┌──

Example doctest_offset_print :
  _offset_print [newline]
    [("torch==2.1.0" : str); ("torchvision==0.16.0" : str);
     ("torchtext==0.16.0" : str); ("torchaudio==2.1.0" : str)]
    [tab; "|"%char; tab] =
  [tab; "|"%char; tab] ++ "torch==2.1.0" ++ [newline] ++
  [tab; "|"%char; tab] ++ "torchvision==0.16.0" ++ [newline] ++
  [tab; "|"%char; tab] ++ "torchtext==0.16.0" ++ [newline] ++
  [tab; "|"%char; tab] ++ "torchaudio==2.1.0".
Proof. reflexivity. Qed.



(** X15.  Where [os.linesep] is the newline, a run of [main] that returns
    leaves in the file the lines of [adjust], each ended by one newline, so
    that the file reads back as these lines; a second run on the files left
    by the first returns as well and changes nothing. *)
Theorem X15_main_posix_idempotent :
  forall (env : option str) (path : str) (tv : option str)
         (files files' : gmap str str),
    main [newline] env path tv files = (files', None) ->
    (exists text text' out,
       files !! path = Some text /\
       files' !! path = Some text' /\
       adjust env (readlines (universal_newlines text)) tv = OK out /\
       readlines (universal_newlines text') =
       (fun r => r ++ [newline]) <$> out) /\
    main [newline] env path tv files' = (files', None).
Proof.
  intros env path tv files files'. unfold main.
  destruct (files !! path) as [text |] eqn:Etext; [| done].
  destruct (adjust env _ tv) as [out | e] eqn:Eout; [| done].
  intros [= <-].
  destruct (adjust_OK_inv _ _ _ _ Eout) as (options & Ha & Hall).
  assert (out = adjusted_line options <$> readlines (universal_newlines text))
    as Hout.
  { rewrite Hall in Eout. by injection Eout. }
  pose proof (adjusted_lines_clean options text Ha) as Hclean.
  rewrite <- Hout in Hclean.
  rewrite write_text_posix, lookup_insert_eq.
  split.
  - exists text, (concat ((fun r => r ++ [newline]) <$> out)), out.
    by rewrite posix_read_back.
  - rewrite posix_read_back, Hall by done.
    assert (adjusted_line options <$> ((fun r => r ++ [newline]) <$> out) = out)
      as ->.
    { rewrite Hout, <- !list_fmap_compose.
      apply list_fmap_ext. intros i l _. simpl.
      by rewrite adjusted_line_newline, adjusted_line_idem. }
    by rewrite write_text_posix, insert_insert_eq.
Qed.

Lemma X15_main_posix_idempotent_witness :
  let files : gmap str str :=
    {[ ("requirements.txt" : str) :=
         ("torchvision>=0.10" : str) ++ [cr; newline] ++
         ("# docs" : str) ++ [cr] ++ ("torch >1.9 # base" : str) ]} in
  let files' : gmap str str :=
    {[ ("requirements.txt" : str) :=
         ("torchvision==0.16.0" : str) ++ [newline] ++
         ("# docs" : str) ++ [newline] ++
         ("torch==2.1.0  # base" : str) ++ [newline] ]} in
  (exists text text' out,
     files !! ("requirements.txt" : str) = Some text /\
     files' !! ("requirements.txt" : str) = Some text' /\
     adjust None (readlines (universal_newlines text))
       (Some ("2.1.0" : str)) = OK out /\
     readlines (universal_newlines text') =
     (fun r => r ++ [newline]) <$> out) /\
  main [newline] None "requirements.txt" (Some ("2.1.0" : str)) files' =
  (files', None).
Proof.
  intros files files'.
  apply (X15_main_posix_idempotent None "requirements.txt"
           (Some ("2.1.0" : str)) files files').
  unfold main, files, files'. rewrite lookup_singleton_eq.
  set (a := adjust _ _ _). vm_compute in a. subst a. cbv iota beta.
  rewrite insert_singleton_eq. reflexivity.
Defined.

(** X16.  Where [os.linesep] is a carriage return and a newline, the
    newline of the separator that [main] appends is itself written as the
    separator: every line of the file ends in two carriage returns and a
    newline, and the file reads back as the lines of [adjust] with an empty
    line after each, twice as many lines as [adjust] returned. *)
Theorem X16_main_crlf_blank_lines :
  forall (env : option str) (path : str) (tv : option str)
         (files files' : gmap str str),
    main [cr; newline] env path tv files = (files', None) ->
    exists text out,
      files !! path = Some text /\
      adjust env (readlines (universal_newlines text)) tv = OK out /\
      files' !! path = Some (concat ((fun r => r ++ [cr; cr; newline]) <$> out)) /\
      readlines (universal_newlines
                   (concat ((fun r => r ++ [cr; cr; newline]) <$> out))) =
      out ≫= (fun r => [r ++ [newline]; [newline]]).
Proof.
  intros env path tv files files'. unfold main.
  destruct (files !! path) as [text |] eqn:Etext; [| done].
  destruct (adjust env _ tv) as [out | e] eqn:Eout; [| done].
  intros [= <-].
  destruct (adjust_OK_inv _ _ _ _ Eout) as (options & Ha & Hall).
  assert (out = adjusted_line options <$> readlines (universal_newlines text))
    as Hout.
  { rewrite Hall in Eout. by injection Eout. }
  pose proof (adjusted_lines_clean options text Ha) as Hclean.
  rewrite <- Hout in Hclean.
  assert (Hwritten :
    write_text [cr; newline] (concat ((fun r => r ++ [cr; newline]) <$> out)) =
    concat ((fun r => r ++ [cr; cr; newline]) <$> out)).
  { clear Hout Eout. induction Hclean as [| o out' [Hn _]%clean_line _ IH];
      [done |].
    rewrite !fmap_cons. simpl concat.
    rewrite !write_text_app, write_text_line, IH by done. done. }
  exists text, out. split; [done |]. split; [done |].
  rewrite lookup_insert_eq, Hwritten. split; [done |].
  rewrite <- Hwritten. by apply crlf_read_back.
Qed.

Lemma X16_main_crlf_blank_lines_witness :
  let files : gmap str str :=
    {[ ("requirements.txt" : str) :=
         ("torch>=1.9" : str) ++ [newline] ++ ("numpy" : str) ]} in
  let files' : gmap str str :=
    {[ ("requirements.txt" : str) :=
         ("torch==2.1.0" : str) ++ [cr; cr; newline] ++
         ("numpy" : str) ++ [cr; cr; newline] ]} in
  exists text out,
    files !! ("requirements.txt" : str) = Some text /\
    adjust None (readlines (universal_newlines text))
      (Some ("2.1.0" : str)) = OK out /\
    files' !! ("requirements.txt" : str) =
    Some (concat ((fun r => r ++ [cr; cr; newline]) <$> out)) /\
    readlines (universal_newlines
                 (concat ((fun r => r ++ [cr; cr; newline]) <$> out))) =
    out ≫= (fun r => [r ++ [newline]; [newline]]).
Proof.
  intros files files'.
  apply (X16_main_crlf_blank_lines None "requirements.txt"
           (Some ("2.1.0" : str)) files files').
  unfold main, files, files'. rewrite lookup_singleton_eq.
  set (a := adjust _ _ _). vm_compute in a. subst a. cbv iota beta.
  rewrite insert_singleton_eq. reflexivity.
Defined.



(** The sample file of the test, rewritten in place. *)
Example test_adjust_torch_versions_file :
  main [newline] None "requirements.txt" (Some ("1.10.0" : str))
    {[ ("requirements.txt" : str) :=
         concat ((fun l : string => l ++ [newline]) <$>
           [""; "# This is sample requirements file";
            "#  with multi line comments"; "";
            "torchvision >=0.13.0, <0.16.0  # sample # comment";
            "gym[classic_control] >=0.17.0, <0.27.0";
            "ipython[all] <8.15.0  # strict";
            "torchmetrics >=0.10.0, <1.3.0";
            "lightning-utilities >=0.8.0, <0.10.0"; ""]) ]} =
  ({[ ("requirements.txt" : str) :=
        concat ((fun l : string => l ++ [newline]) <$>
          [""; "# This is sample requirements file";
           "#  with multi line comments"; "";
           "torchvision==0.11.1  # sample # comment";
           "gym[classic_control] >=0.17.0, <0.27.0";
           "ipython[all] <8.15.0  # strict";
           "torchmetrics >=0.10.0, <1.3.0";
           "lightning-utilities >=0.8.0, <0.10.0"; ""]) ]},
   None).
Proof.
  unfold main. rewrite lookup_singleton_eq.
  set (a := adjust _ _ _). vm_compute in a. subst a. cbv iota beta.
  rewrite insert_singleton_eq. reflexivity.
Qed.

└──

REQUIRED WORK: Line count for the word "linesep": tally the lines of the records above that hold it and give only that figure.

SOLVED PROBLEM: 2